Copy the include or sinclude (for the single header) into your project. Include as:

#include <water/watcher.hpp>

After that, there are two things the user needs:

  • The watch function
  • The event structure

watch takes a path, which is a string-like thing, and a callback, with is a function-like thing.

event is an object used to pass information about filesystem events to watch.

The event object will contain the:

  • Path -- Which is always relative.
  • Path type -- one of:
    • File
    • Directory
    • Symbolic Link
    • Hard Link
    • Unknown
  • Event type -- one of:
    • Create
    • Modify
    • Destroy
    • OS-Specific Events
    • Unknown
  • Event time -- In nanoseconds since epoch

So, passing watch a string and a lambda would work well.

watch will happily continue watching until it is asked to stop or it hits an unrecoverable error.

Your Project

It is trivial to build programs that yield something useful.

Here is a snapshot of the output taken while preparing this commit, right before writing this paragraph.

"water.watcher.stream": {
    "1663556133054707000": {
      "where": "water/watcher/.git/objects/cc/tmp_obj_sfbyd6",
      "what": "destroy",
      "kind": "other"
    },
    "1663556133054710000": {
      "where": "water/watcher/.git/HEAD.lock",
      "what": "create",
      "kind": "other"
    },
    "1663556133054713000": {
      "where": "water/watcher/.git/refs/heads/next.lock",
      "what": "create",
      "kind": "other"
    },
    "1663556133054716000": {
      "where": "water/watcher/.git/refs/heads/next.lock",
      "what": "modify",
      "kind": "other"
    },
    "1663556133069940000": {
      "where": "water/watcher/.git/logs/HEAD",
      "what": "modify",
      "kind": "file"
    }
}

Which is pretty cool.

A main program suitable for this task:

#include <iostream>            /* std::cout, std::endl */
#include <watcher/watcher.hpp> /* water::watcher::watch, water::watcher::event */

/* Watch a path, forever.
   Stream what happens.
   Print every 16ms. */
int main(int argc, char** argv) {
  using water::watcher::event::event, water::watcher::watch, std::cout, std::endl;
  cout << R"({"water.watcher.stream":{)" << endl;

  /* Use the path we were given
     or the current directory. */
  const auto path = argc > 1 ? argv[1] : ".";

  /* Show what happens.
     Format as json.
     Use event's stream operator. */
  const auto show_event_json = [](const event& this_event) {
    cout << this_event << ',' << endl;
  };

  /* Tick every 16ms. */
  static constexpr auto delay_ms = 16;

  /* Run forever. */
  const auto is_watch_ok = watch<delay_ms>(path, show_event_json);

  cout << '}' << endl << '}' << endl;
  return is_watch_ok;
}

Consume

In Your Project

Download this project.
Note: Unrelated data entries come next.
(* ===== verification/HttpPipeline.v ===== *)
(** * HTTP: the pipeline of a request

    [pipeline.py] of [tori_py.http], with the plans of [routes.py] it runs and
    [core/pipeline.py]'s bindings. The application, with the scope that resolves
    its objects, is the class [HttpApplication] over a state of its own; the
    transport is the class [HttpPipelineAdapter]. Objects are identities. *)

From Stdlib Require Import ZArith Lia.
From stdpp Require Import base tactics list gmap strings.
From S2P Require Import Prelude Pipeline DiDeclarations DiCompiler HttpResponses.
Local Open Scope Z_scope.

(** ** Plans *)

(** A binding is a token, an exact reference once it is qualified, or an object. *)
Inductive hbinding := HToken (t : Token) | HRef (r : ProviderRef) | HObject (o : Z).

Record PipelineBindings := {
  pb_middleware : list hbinding;
  pb_guards : list hbinding;
  pb_pipes : list hbinding;
  pb_interceptors : list hbinding;
  pb_filters : list hbinding
}.

Inductive binding_kind := HBody | HBodyStream | HPath | HQuery | HHeader | HCookie | HContext | HInject | HCustom.
#[export] Instance binding_kind_eq_dec : EqDecision binding_kind.
Proof. solve_decision. Defined.

Record ParameterPlan := {
  p_name : pystr;
  p_annotation : Z;
  p_kind : binding_kind;
  p_source : option pystr;
  p_token : option Token;
  p_default : hvalue;
  p_has_default : bool;
  p_max_bytes : option Z;
  p_provider_ref : option ProviderRef;
  p_resolver : option Z
}.

Record RoutePlan := {
  r_module_id : ModuleId;
  r_controller : Z;
  r_method_name : pystr;
  r_handler : Z;
  r_method : pystr;
  r_path : pystr;
  r_route_id : pystr;
  r_status_code : Z;
  r_parameters : list ParameterPlan;
  r_controller_pipeline : PipelineBindings;
  r_route_pipeline : PipelineBindings;
  r_return_annotation : Z;
  r_response_headers : list (pystr * pystr);
  r_rejects_body : bool;
  r_has_execution_pipeline : bool;
  r_handler_is_async : bool
}.

Record ArgumentMetadata := {
  a_parameter_name : pystr;
  a_binding_kind : binding_kind;
  a_source_name : option pystr;
  a_annotation : Z;
  a_route_id : pystr;
  a_module_id : ModuleId
}.

(** What calling a handler gives: a value, or an awaitable. *)
Inductive called (S : Type) :=
| CValue (v : hvalue)
| CAwaitable (m : M S http_error hvalue).
Arguments CValue {S} v.
Arguments CAwaitable {S} m.

(** [token_object] is a token as an object: a string or a class. *)
Class HttpApplication (S : Type) := {
  scope_resolve_ref : ProviderRef → M S http_error Z;
  token_object : Token → Z;
  handle : Z → HttpContext → icode S http_error PipelineResult hvalue;
  can_activate : Z → HttpContext → M S http_error bool;
  transform : Z → hvalue → ArgumentMetadata → M S http_error hvalue;
  intercept : Z → HttpContext → icode S http_error PipelineResult hvalue;
  catch : Z → http_error → HttpContext → M S http_error hvalue;
  call_handler : Z → list (pystr * hvalue) → M S http_error (called S)
}.

(** ** Qualification *)

(** The failure is [BootstrapError] with code [provider.unresolved]. *)
Fixpoint _qualify_bindings_for_kind (g : CompiledGraph) (bindings : list hbinding) (m : ModuleId)
    : result di_error (list hbinding) :=
  match bindings with
  | [] => Ok []
  | b :: bindings =>
      b ← match b with
          | HToken t => match visibility g !! (m, t) with Some r => Ok (HRef r) | None => Err ProviderUnresolved end
          | _ => Ok b
          end;
      bs ← _qualify_bindings_for_kind g bindings m;
      Ok (b :: bs)
  end.

Definition _qualify_pipeline (g : CompiledGraph) (p : PipelineBindings) (m : ModuleId) : result di_error PipelineBindings :=
  mw ← _qualify_bindings_for_kind g (pb_middleware p) m;
  gs ← _qualify_bindings_for_kind g (pb_guards p) m;
  ps ← _qualify_bindings_for_kind g (pb_pipes p) m;
  ics ← _qualify_bindings_for_kind g (pb_interceptors p) m;
  fs ← _qualify_bindings_for_kind g (pb_filters p) m;
  Ok {| pb_middleware := mw; pb_guards := gs; pb_pipes := ps; pb_interceptors := ics; pb_filters := fs |}.

Definition has_stages (p : PipelineBindings) : bool :=
  match pb_middleware p, pb_guards p, pb_pipes p, pb_interceptors p with
  | [], [], [], [] => false
  | _, _, _, _ => true
  end.

Definition _has_execution_pipeline (groups : list PipelineBindings) : bool := existsb has_stages groups.

Definition with_pipelines (p : RoutePlan) (c r : PipelineBindings) (has : bool) : RoutePlan :=
  {| r_module_id := r_module_id p; r_controller := r_controller p; r_method_name := r_method_name p;
     r_handler := r_handler p; r_method := r_method p; r_path := r_path p; r_route_id := r_route_id p;
     r_status_code := r_status_code p; r_parameters := r_parameters p; r_controller_pipeline := c;
     r_route_pipeline := r; r_return_annotation := r_return_annotation p; r_response_headers := r_response_headers p;
     r_rejects_body := r_rejects_body p; r_has_execution_pipeline := has; r_handler_is_async := r_handler_is_async p |}.

Definition qualify_plan (g : CompiledGraph) (global : PipelineBindings) (p : RoutePlan) : result di_error RoutePlan :=
  c ← _qualify_pipeline g (r_controller_pipeline p) (r_module_id p);
  r ← _qualify_pipeline g (r_route_pipeline p) (r_module_id p);
  Ok (with_pipelines p c r (_has_execution_pipeline [global; c; r])).

(** The executor's global pipeline and the qualified plans. *)
Definition qualify (g : CompiledGraph) (global_tokens : PipelineBindings) (plans : list RoutePlan)
    : result di_error (PipelineBindings * list RoutePlan) :=
  global ← _qualify_pipeline g global_tokens (shape_root (shape g));
  plans ← rmap (qualify_plan g global) plans;
  Ok (global, plans).

(** ** Execution *)

Section executor.
Context {S R : Type} `{HttpApplication S} `{HttpPipelineAdapter R}.
Context (global : PipelineBindings).

(** [except BaseException as error], re-raising what is not for the handler. *)
Definition contain {A} (h : http_error → M S http_error A) (e : http_error) : M S http_error A :=
  if is_abort_exception e then raise e
  else if negb (is_exception e) then raise e
  else h e.

(** [try: m ... except: h] where the code after it, [k], runs only if [m] did not
    raise. *)
Definition try_else {A B} (m : M S http_error A) (h : http_error → M S http_error B) (k : A → M S http_error B)
    : M S http_error B :=
  λ s, match m s with (Ok a, s1) => k a s1 | (Err e, s1) => h e s1 end.

Definition resolve_one (b : hbinding) : M S http_error Z :=
  match b with HRef r => scope_resolve_ref r | HObject o => mret o | HToken t => mret (token_object t) end.

Definition _resolve_pipeline (bs : list hbinding) : M S http_error (list Z) := mapM resolve_one bs.

(** The instances of a kind: global, controller, route. *)
Definition resolve_kind (kind : PipelineBindings → list hbinding) (plan : RoutePlan) : M S http_error (list Z) :=
  a ← _resolve_pipeline (kind global);
  b ← _resolve_pipeline (kind (r_controller_pipeline plan));
  c ← _resolve_pipeline (kind (r_route_pipeline plan));
  mret (a ++ b ++ c).

Fixpoint check_guards (ctx : HttpContext) (guards : list Z) : M S http_error unit :=
  match guards with
  | [] => mret tt
  | guard :: guards =>
      ok ← can_activate guard ctx;
      throw_if (negb ok) (http_exception 403 "Forbidden.");;
      check_guards ctx guards
  end.

Definition _run_guards (plan : RoutePlan) (ctx : HttpContext) : M S http_error unit :=
  guards ← resolve_kind pb_guards plan;
  check_guards ctx guards.

(** [arguments[name] = await pipe.transform(arguments[name], metadata)] for every
    pipe. *)
Fixpoint pipe_value (md : ArgumentMetadata) (pipes : list Z) (arguments : list (pystr * hvalue))
    : M S http_error (list (pystr * hvalue)) :=
  match pipes with
  | [] => mret arguments
  | pipe :: pipes =>
      match dict_get arguments (a_parameter_name md) with
      | None => raise HKeyError
      | Some v =>
          v ← transform pipe v md;
          pipe_value md pipes (dict_set arguments (a_parameter_name md) v)
      end
  end.

Definition metadata_of (plan : RoutePlan) (p : ParameterPlan) : ArgumentMetadata :=
  {| a_parameter_name := p_name p; a_binding_kind := p_kind p; a_source_name := p_source p;
     a_annotation := p_annotation p; a_route_id := r_route_id plan; a_module_id := r_module_id plan |}.

Fixpoint pipe_parameters (plan : RoutePlan) (pipes : list Z) (ps : list ParameterPlan) (arguments : list (pystr * hvalue))
    : M S http_error (list (pystr * hvalue)) :=
  match ps with
  | [] => mret arguments
  | p :: ps =>
      arguments ← match p_kind p with
                  | HContext | HInject => mret arguments
                  | _ => pipe_value (metadata_of plan p) pipes arguments
                  end;
      pipe_parameters plan pipes ps arguments
  end.

Definition _run_pipes (plan : RoutePlan) (arguments : list (pystr * hvalue)) : M S http_error (list (pystr * hvalue)) :=
  pipes ← resolve_kind pb_pipes plan;
  pipe_parameters plan pipes (r_parameters plan) arguments.

Definition _handler_result (plan : RoutePlan) (arguments : list (pystr * hvalue)) : M S http_error PipelineResult :=
  c ← call_handler (r_handler plan) arguments;
  v ← match c with
      | CAwaitable m => m
      | CValue v => if r_handler_is_async plan then raise HTypeError else mret v
      end;
  mret (from_value v).

Definition _run_interceptors (plan : RoutePlan) (ctx : HttpContext) (terminal : M S http_error PipelineResult)
    : M S http_error PipelineResult :=
  interceptors ← resolve_kind pb_interceptors plan;
  dispatch PipelineStateError (λ o, mret (intercept o ctx)) normalize_result interceptors terminal.

(** [terminal] of [_run_middleware] *)
Definition run_terminal (plan : RoutePlan) (ctx : HttpContext) (bind_arguments : M S http_error (list (pystr * hvalue)))
    : M S http_error PipelineResult :=
  _run_guards plan ctx;;
  arguments ← bind_arguments;
  arguments ← _run_pipes plan arguments;
  _run_interceptors plan ctx (_handler_result plan arguments).

Definition _run_middleware (plan : RoutePlan) (ctx : HttpContext) (bind_arguments : M S http_error (list (pystr * hvalue)))
    : M S http_error PipelineResult :=
  middleware ← resolve_kind pb_middleware plan;
  dispatch PipelineStateError (λ o, mret (handle o ctx)) normalize_result middleware (run_terminal plan ctx bind_arguments).

Definition _run_handler (plan : RoutePlan) (bind_arguments : M S http_error (list (pystr * hvalue)))
    : M S http_error PipelineResult :=
  arguments ← bind_arguments;
  _handler_result plan arguments.

(** ** Failures *)

(** What one filter answers; [None] sends the error on to the next. *)
Definition ask_filter (e : http_error) (ctx : HttpContext) (b : hbinding) : M S http_error (option PipelineResult) :=
  try_else (resolve_one b) (contain (λ _, mret None)) (λ f,
    try_except
      (v ← catch f e ctx;
       match v with
       | VResult v r => mret (Some {| pr_value := v; is_response := r |})
       | _ => native ← lift (native_response_result v);
              match native with Some r => mret (Some r) | None => raise HTypeError end
       end)
      (contain (λ _, mret None))).

Fixpoint ask_filters (e : http_error) (ctx : HttpContext) (bs : list hbinding) : M S http_error PipelineResult :=
  match bs with
  | [] => lift (render_exception e ctx)
  | b :: bs =>
      r ← ask_filter e ctx b;
      match r with Some r => mret r | None => ask_filters e ctx bs end
  end.

Definition filters_of (plan : option RoutePlan) : list hbinding :=
  match plan with
  | Some p => pb_filters (r_route_pipeline p) ++ pb_filters (r_controller_pipeline p)
  | None => []
  end ++ pb_filters global.

Definition _handle_exception (e : http_error) (plan : option RoutePlan) (ctx : HttpContext) : M S http_error PipelineResult :=
  if is_abort_exception e then raise e else ask_filters e ctx (filters_of plan).

Definition _render_emergency (ctx : HttpContext) : M S http_error R := lift (render_emergency ctx).

Definition _render_exception (plan : option RoutePlan) (ctx : HttpContext) (encode_result : PipelineResult → M S http_error R)
    (e : http_error) : M S http_error R :=
  try_except
    (r ← _handle_exception e plan ctx; encode_result r)
    (contain (λ _, _render_emergency ctx)).

Definition run (plan : RoutePlan) (ctx : HttpContext) (bind_arguments : M S http_error (list (pystr * hvalue)))
    (encode_result : PipelineResult → M S http_error R) (validate_result : M S http_error unit) : M S http_error R :=
  try_else
    (r ← (if r_has_execution_pipeline plan then _run_middleware plan ctx bind_arguments else _run_handler plan bind_arguments);
     validate_result;;
     mret r)
    (contain (_render_exception (Some plan) ctx encode_result))
    (λ r, try_except (encode_result r) (contain (_render_exception (Some plan) ctx encode_result))).

Definition handle_routing_error (e : http_error) (ctx : HttpContext) (encode_result : PipelineResult → M S http_error R)
    : M S http_error R :=
  if is_abort_exception e then raise e else _render_exception None ctx encode_result e.
End executor.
Include watcher.hpp. That's all.

This is a FetchContent-able project, if you're into that kind of thing.

As A CLI Program

Tell

cd water/water/watcher
`tell build`
# watches the current directory
`tell run`
# watches some path
# `tell run` your/favorite/path
# or, to do all of the above:
# `tell bun` your/favorite/path

This will take care of:

  • Building a compiler if one is not found
  • Linking the compile_commands.json file to this project's root
  • Actually building the project

CMake

cd water/water/watcher/build
cmake -S 'in' -B 'out' -G 'Ninja' -Wno-dev
cmake --build out --config Release
cd out
# watches the current directory
./water.watcher
# watches some path
# ./water.watcher 'your/favorite/path'

Notes

[1] Exceptions to Efficient Scanning

There are two cases where Watcher's efficiency takes a hit:

  1. When the platform-independant warthog adapter is used. This happens on platforms which lack better alternatives, such as BSD and Solaris (warthog beats kqueue).
  2. On embedded systems (where resources matter regardless).

Watcher is still efficient in these cases. However, depending on your hardware and whether you need to watch 10-million paths or not, a longer delay_ms (such as in the seconds-range) might be necessary to prevent your machine from entering-the-atmosphere temperature.

In all cases, this is a best-in-class filesystem watcher. The warthog is a capable watcher.